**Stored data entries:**
- - - - -
(** * babel-plugin-react-component-tagger: the topmost-JSX tagger of
    [src/index.js], embedded in Rocq.

    The plugin is a Babel visitor.  Its [Program] visitor derives the display
    path of the file, its [FunctionDeclaration] and [VariableDeclarator]
    visitors run a nested traversal ([findTopmostJSX]) that collects the
    opening elements to tag in the set [state.topmostElements], and its
    [JSXOpeningElement] visitor pushes the [__file-path] attribute on the
    opening elements found in that set. *)

From Stdlib Require Import ZArith String Ascii.
From stdpp Require Import base gmap sets list strings.

Open Scope string_scope.
Open Scope list_scope.

(** ** JavaScript strings

    Strings are sequences of code units; [indexOf] and [substring] are the
    two [String.prototype] methods the plugin calls. *)
Module JSString.

Fixpoint startsWith (s searchString : string) {struct searchString} : bool :=
  match searchString, s with
  | EmptyString, _ => true
  | String _ _, EmptyString => false
  | String a p, String b t => if Ascii.eqb a b then startsWith t p else false
  end.

(** [indexOf_from s searchString i]: the index of the first occurrence of
    [searchString] in [s], counted from [i]; [-1] when there is none. *)
Fixpoint indexOf_from (s searchString : string) (i : Z) : Z :=
  if startsWith s searchString then i
  else match s with
       | EmptyString => (-1)%Z
       | String _ t => indexOf_from t searchString (i + 1)
       end.

Definition indexOf (s searchString : string) : Z := indexOf_from s searchString 0.

Fixpoint drop_units (n : nat) (s : string) : string :=
  match n, s with
  | O, _ => s
  | S _, EmptyString => EmptyString
  | S n', String _ t => drop_units n' t
  end.

(** [s.substring(indexStart)]: a negative start counts as [0]. *)
Definition substring (s : string) (indexStart : Z) : string :=
  drop_units (Z.to_nat indexStart) s.

(** [s || d] on strings: the empty string is the only falsy string. *)
Definition or_else (s d : string) : string :=
  match s with EmptyString => d | _ => s end.

End JSString.

(** ** The syntax tree

    Babel nodes are objects with a [type] tag; the embedding has one
    constructor per node type the plugin inspects or that the examples use,
    and [OtherNode] for every other node type, with its child nodes in the
    order of Babel's visitor keys.  An opening element carries [oid], the
    identity of the node object: [state.topmostElements] is a [Set] of
    references. *)

Inductive LogicalOperator := OpAnd | OpOr | OpNullish.

Inductive JSXAttrName :=
| JSXIdentifier (name : string)
| JSXNamespacedName (namespace name : string).

Record JSXOpeningElement_ (N : Type) := mkOpening {
  oid : nat;
  tagName : string;
  attributes : list N
}.
Arguments mkOpening {N} _ _ _.
Arguments oid {N} _.
Arguments tagName {N} _.
Arguments attributes {N} _.

#[warnings="-register-all"]
Inductive node :=
| JSXElement (openingElement : JSXOpeningElement_ node) (children : list node)
| JSXFragment (children : list node)
| JSXExpressionContainer (expression : node)
| JSXText (value : string)
| JSXAttribute (name : JSXAttrName) (value : option node)
| JSXSpreadAttribute (argument : node)
| LogicalExpression (operator : LogicalOperator) (left right : node)
| ConditionalExpression (test consequent alternate : node)
| ArrowFunctionExpression (params : list node) (body : node)
| FunctionExpression (params : list node) (body : node)
| FunctionDeclaration (id : string) (params : list node) (body : node)
| VariableDeclaration (declarations : list node)
| VariableDeclarator (id : node) (init : option node)
| ReturnStatement (argument : option node)
| BlockStatement (body : list node)
| IfStatement (test consequent : node) (alternate : option node)
| ExpressionStatement (expression : node)
| Identifier (name : string)
| NullLiteral
| StringLiteral (value : string)
| OtherNode (type : string) (children : list node).

Abbreviation JSXOpeningElement := (JSXOpeningElement_ node).

(** The parent of a visited node is a node or, for an attribute, the opening
    element that holds it. *)
Inductive parent :=
| ParentNode (n : node)
| ParentOpening (o : JSXOpeningElement).

Definition isJSXAttribute (p : parent) : bool :=
  match p with ParentNode (JSXAttribute _ _) => true | _ => false end.

(** ** The plugin state

    [state] of the visitor (Babel's [PluginPass]): the set of opening
    elements to tag, by node identity, and the display path of the file. *)
Record PluginPass := mkState {
  topmostElements : gset nat;
  filePath : string
}.

(** [state.topmostElements.add(openingElement)] *)
Definition add (o : JSXOpeningElement) (state : PluginPass) : PluginPass :=
  {| topmostElements := {[oid o]} ∪ topmostElements state;
     filePath := filePath state |}.

(** ** [findTopmostJSX]: the nested traversal of one component

    [Scan] is what the visitors of the nested traversal share: the plugin
    state and the local variable [foundTopmost] of this call. *)
Record Scan := mkScan {
  state : PluginPass;
  foundTopmost : bool
}.

(** [state.topmostElements.add(o); foundTopmost = true;] *)
Definition tag (o : JSXOpeningElement) (s : Scan) : Scan :=
  {| state := add o (state s); foundTopmost := true |}.

Fixpoint extractJSXFromLogicalAnd (expr : node) : option node :=
  match expr with
  | JSXElement _ _ => Some expr
  | LogicalExpression OpAnd _ right' => extractJSXFromLogicalAnd right'
  | _ => None
  end.

(** The body of the [for] loop of [tagFragmentChildren]. *)
Definition tagFragmentChild (child : node) (s : Scan) : Scan :=
  match child with
  | JSXElement o _ => tag o s
  | JSXExpressionContainer expression =>
      match expression with
      | JSXElement o _ => tag o s
      | LogicalExpression OpAnd _ _ =>
          match extractJSXFromLogicalAnd expression with
          | Some (JSXElement o _) => tag o s
          | _ => s
          end
      | ConditionalExpression _ consequent alternate =>
          let s := match consequent with JSXElement o _ => tag o s | _ => s end in
          match alternate with JSXElement o _ => tag o s | _ => s end
      | _ => s
      end
  | _ => s
  end.

Definition tagFragmentChildren (fragment : node) (s : Scan) : Scan :=
  match fragment with
  | JSXFragment children =>
      fold_left (fun s child => tagFragmentChild child s) children s
  | _ => s
  end.

(** The three visitors handed to [path.traverse]. *)
Definition ReturnStatement_visitor (argument : option node) (s : Scan) : Scan :=
  if foundTopmost s then s
  else match argument with
       | Some (JSXElement o _) => tag o s
       | Some (JSXFragment children) => tagFragmentChildren (JSXFragment children) s
       | _ => s
       end.

Definition ArrowFunctionExpression_visitor (body : node) (s : Scan) : Scan :=
  if foundTopmost s then s
  else match body with
       | JSXElement o _ => tag o s
       | JSXFragment children => tagFragmentChildren (JSXFragment children) s
       | _ => s
       end.

Definition JSXExpressionContainer_visitor
    (exprPath_parent : parent) (expression : node) (s : Scan) : Scan :=
  if isJSXAttribute exprPath_parent then
    match expression with
    | JSXElement o _ => mkScan (add o (state s)) (foundTopmost s)
    | LogicalExpression OpAnd _ _ =>
        match extractJSXFromLogicalAnd expression with
        | Some (JSXElement o _) => mkScan (add o (state s)) (foundTopmost s)
        | _ => s
        end
    | ConditionalExpression _ consequent alternate =>
        let s := match consequent with
                 | JSXElement o _ => mkScan (add o (state s)) (foundTopmost s)
                 | _ => s
                 end in
        match alternate with
        | JSXElement o _ => mkScan (add o (state s)) (foundTopmost s)
        | _ => s
        end
    | _ => s
    end
  else s.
- - - - -
**TASK DIRECTIONS:**
Would you be able to transcribe every line of the data exactly?

**WRITTEN ANSWER:**
(** * babel-plugin-react-component-tagger: the topmost-JSX tagger of
    [src/index.js], embedded in Rocq.

    The plugin is a Babel visitor.  Its [Program] visitor derives the display
    path of the file, its [FunctionDeclaration] and [VariableDeclarator]
    visitors run a nested traversal ([findTopmostJSX]) that collects the
    opening elements to tag in the set [state.topmostElements], and its
    [JSXOpeningElement] visitor pushes the [__file-path] attribute on the
    opening elements found in that set. *)

From Stdlib Require Import ZArith String Ascii.
From stdpp Require Import base gmap sets list strings.

Open Scope string_scope.
Open Scope list_scope.

(** ** JavaScript strings

    Strings are sequences of code units; [indexOf] and [substring] are the
    two [String.prototype] methods the plugin calls. *)
Module JSString.

Fixpoint startsWith (s searchString : string) {struct searchString} : bool :=
  match searchString, s with
  | EmptyString, _ => true
  | String _ _, EmptyString => false
  | String a p, String b t => if Ascii.eqb a b then startsWith t p else false
  end.

(** [indexOf_from s searchString i]: the index of the first occurrence of
    [searchString] in [s], counted from [i]; [-1] when there is none. *)
Fixpoint indexOf_from (s searchString : string) (i : Z) : Z :=
  if startsWith s searchString then i
  else match s with
       | EmptyString => (-1)%Z
       | String _ t => indexOf_from t searchString (i + 1)
       end.

Definition indexOf (s searchString : string) : Z := indexOf_from s searchString 0.

Fixpoint drop_units (n : nat) (s : string) : string :=
  match n, s with
  | O, _ => s
  | S _, EmptyString => EmptyString
  | S n', String _ t => drop_units n' t
  end.

(** [s.substring(indexStart)]: a negative start counts as [0]. *)
Definition substring (s : string) (indexStart : Z) : string :=
  drop_units (Z.to_nat indexStart) s.

(** [s || d] on strings: the empty string is the only falsy string. *)
Definition or_else (s d : string) : string :=
  match s with EmptyString => d | _ => s end.

End JSString.

(** ** The syntax tree

    Babel nodes are objects with a [type] tag; the embedding has one
    constructor per node type the plugin inspects or that the examples use,
    and [OtherNode] for every other node type, with its child nodes in the
    order of Babel's visitor keys.  An opening element carries [oid], the
    identity of the node object: [state.topmostElements] is a [Set] of
    references. *)

Inductive LogicalOperator := OpAnd | OpOr | OpNullish.

Inductive JSXAttrName :=
| JSXIdentifier (name : string)
| JSXNamespacedName (namespace name : string).

Record JSXOpeningElement_ (N : Type) := mkOpening {
  oid : nat;
  tagName : string;
  attributes : list N
}.
Arguments mkOpening {N} _ _ _.
Arguments oid {N} _.
Arguments tagName {N} _.
Arguments attributes {N} _.

#[warnings="-register-all"]
Inductive node :=
| JSXElement (openingElement : JSXOpeningElement_ node) (children : list node)
| JSXFragment (children : list node)
| JSXExpressionContainer (expression : node)
| JSXText (value : string)
| JSXAttribute (name : JSXAttrName) (value : option node)
| JSXSpreadAttribute (argument : node)
| LogicalExpression (operator : LogicalOperator) (left right : node)
| ConditionalExpression (test consequent alternate : node)
| ArrowFunctionExpression (params : list node) (body : node)
| FunctionExpression (params : list node) (body : node)
| FunctionDeclaration (id : string) (params : list node) (body : node)
| VariableDeclaration (declarations : list node)
| VariableDeclarator (id : node) (init : option node)
| ReturnStatement (argument : option node)
| BlockStatement (body : list node)
| IfStatement (test consequent : node) (alternate : option node)
| ExpressionStatement (expression : node)
| Identifier (name : string)
| NullLiteral
| StringLiteral (value : string)
| OtherNode (type : string) (children : list node).

Abbreviation JSXOpeningElement := (JSXOpeningElement_ node).

(** The parent of a visited node is a node or, for an attribute, the opening
    element that holds it. *)
Inductive parent :=
| ParentNode (n : node)
| ParentOpening (o : JSXOpeningElement).

Definition isJSXAttribute (p : parent) : bool :=
  match p with ParentNode (JSXAttribute _ _) => true | _ => false end.

(** ** The plugin state

    [state] of the visitor (Babel's [PluginPass]): the set of opening
    elements to tag, by node identity, and the display path of the file. *)
Record PluginPass := mkState {
  topmostElements : gset nat;
  filePath : string
}.

(** [state.topmostElements.add(openingElement)] *)
Definition add (o : JSXOpeningElement) (state : PluginPass) : PluginPass :=
  {| topmostElements := {[oid o]} ∪ topmostElements state;
     filePath := filePath state |}.

(** ** [findTopmostJSX]: the nested traversal of one component

    [Scan] is what the visitors of the nested traversal share: the plugin
    state and the local variable [foundTopmost] of this call. *)
Record Scan := mkScan {
  state : PluginPass;
  foundTopmost : bool
}.

(** [state.topmostElements.add(o); foundTopmost = true;] *)
Definition tag (o : JSXOpeningElement) (s : Scan) : Scan :=
  {| state := add o (state s); foundTopmost := true |}.

Fixpoint extractJSXFromLogicalAnd (expr : node) : option node :=
  match expr with
  | JSXElement _ _ => Some expr
  | LogicalExpression OpAnd _ right' => extractJSXFromLogicalAnd right'
  | _ => None
  end.

(** The body of the [for] loop of [tagFragmentChildren]. *)
Definition tagFragmentChild (child : node) (s : Scan) : Scan :=
  match child with
  | JSXElement o _ => tag o s
  | JSXExpressionContainer expression =>
      match expression with
      | JSXElement o _ => tag o s
      | LogicalExpression OpAnd _ _ =>
          match extractJSXFromLogicalAnd expression with
          | Some (JSXElement o _) => tag o s
          | _ => s
          end
      | ConditionalExpression _ consequent alternate =>
          let s := match consequent with JSXElement o _ => tag o s | _ => s end in
          match alternate with JSXElement o _ => tag o s | _ => s end
      | _ => s
      end
  | _ => s
  end.

Definition tagFragmentChildren (fragment : node) (s : Scan) : Scan :=
  match fragment with
  | JSXFragment children =>
      fold_left (fun s child => tagFragmentChild child s) children s
  | _ => s
  end.

(** The three visitors handed to [path.traverse]. *)
Definition ReturnStatement_visitor (argument : option node) (s : Scan) : Scan :=
  if foundTopmost s then s
  else match argument with
       | Some (JSXElement o _) => tag o s
       | Some (JSXFragment children) => tagFragmentChildren (JSXFragment children) s
       | _ => s
       end.

Definition ArrowFunctionExpression_visitor (body : node) (s : Scan) : Scan :=
  if foundTopmost s then s
  else match body with
       | JSXElement o _ => tag o s
       | JSXFragment children => tagFragmentChildren (JSXFragment children) s
       | _ => s
       end.

Definition JSXExpressionContainer_visitor
    (exprPath_parent : parent) (expression : node) (s : Scan) : Scan :=
  if isJSXAttribute exprPath_parent then
    match expression with
    | JSXElement o _ => mkScan (add o (state s)) (foundTopmost s)
    | LogicalExpression OpAnd _ _ =>
        match extractJSXFromLogicalAnd expression with
        | Some (JSXElement o _) => mkScan (add o (state s)) (foundTopmost s)
        | _ => s
        end
    | ConditionalExpression _ consequent alternate =>
        let s := match consequent with
                 | JSXElement o _ => mkScan (add o (state s)) (foundTopmost s)
                 | _ => s
                 end in
        match alternate with
        | JSXElement o _ => mkScan (add o (state s)) (foundTopmost s)
        | _ => s
        end
    | _ => s
    end
  else s.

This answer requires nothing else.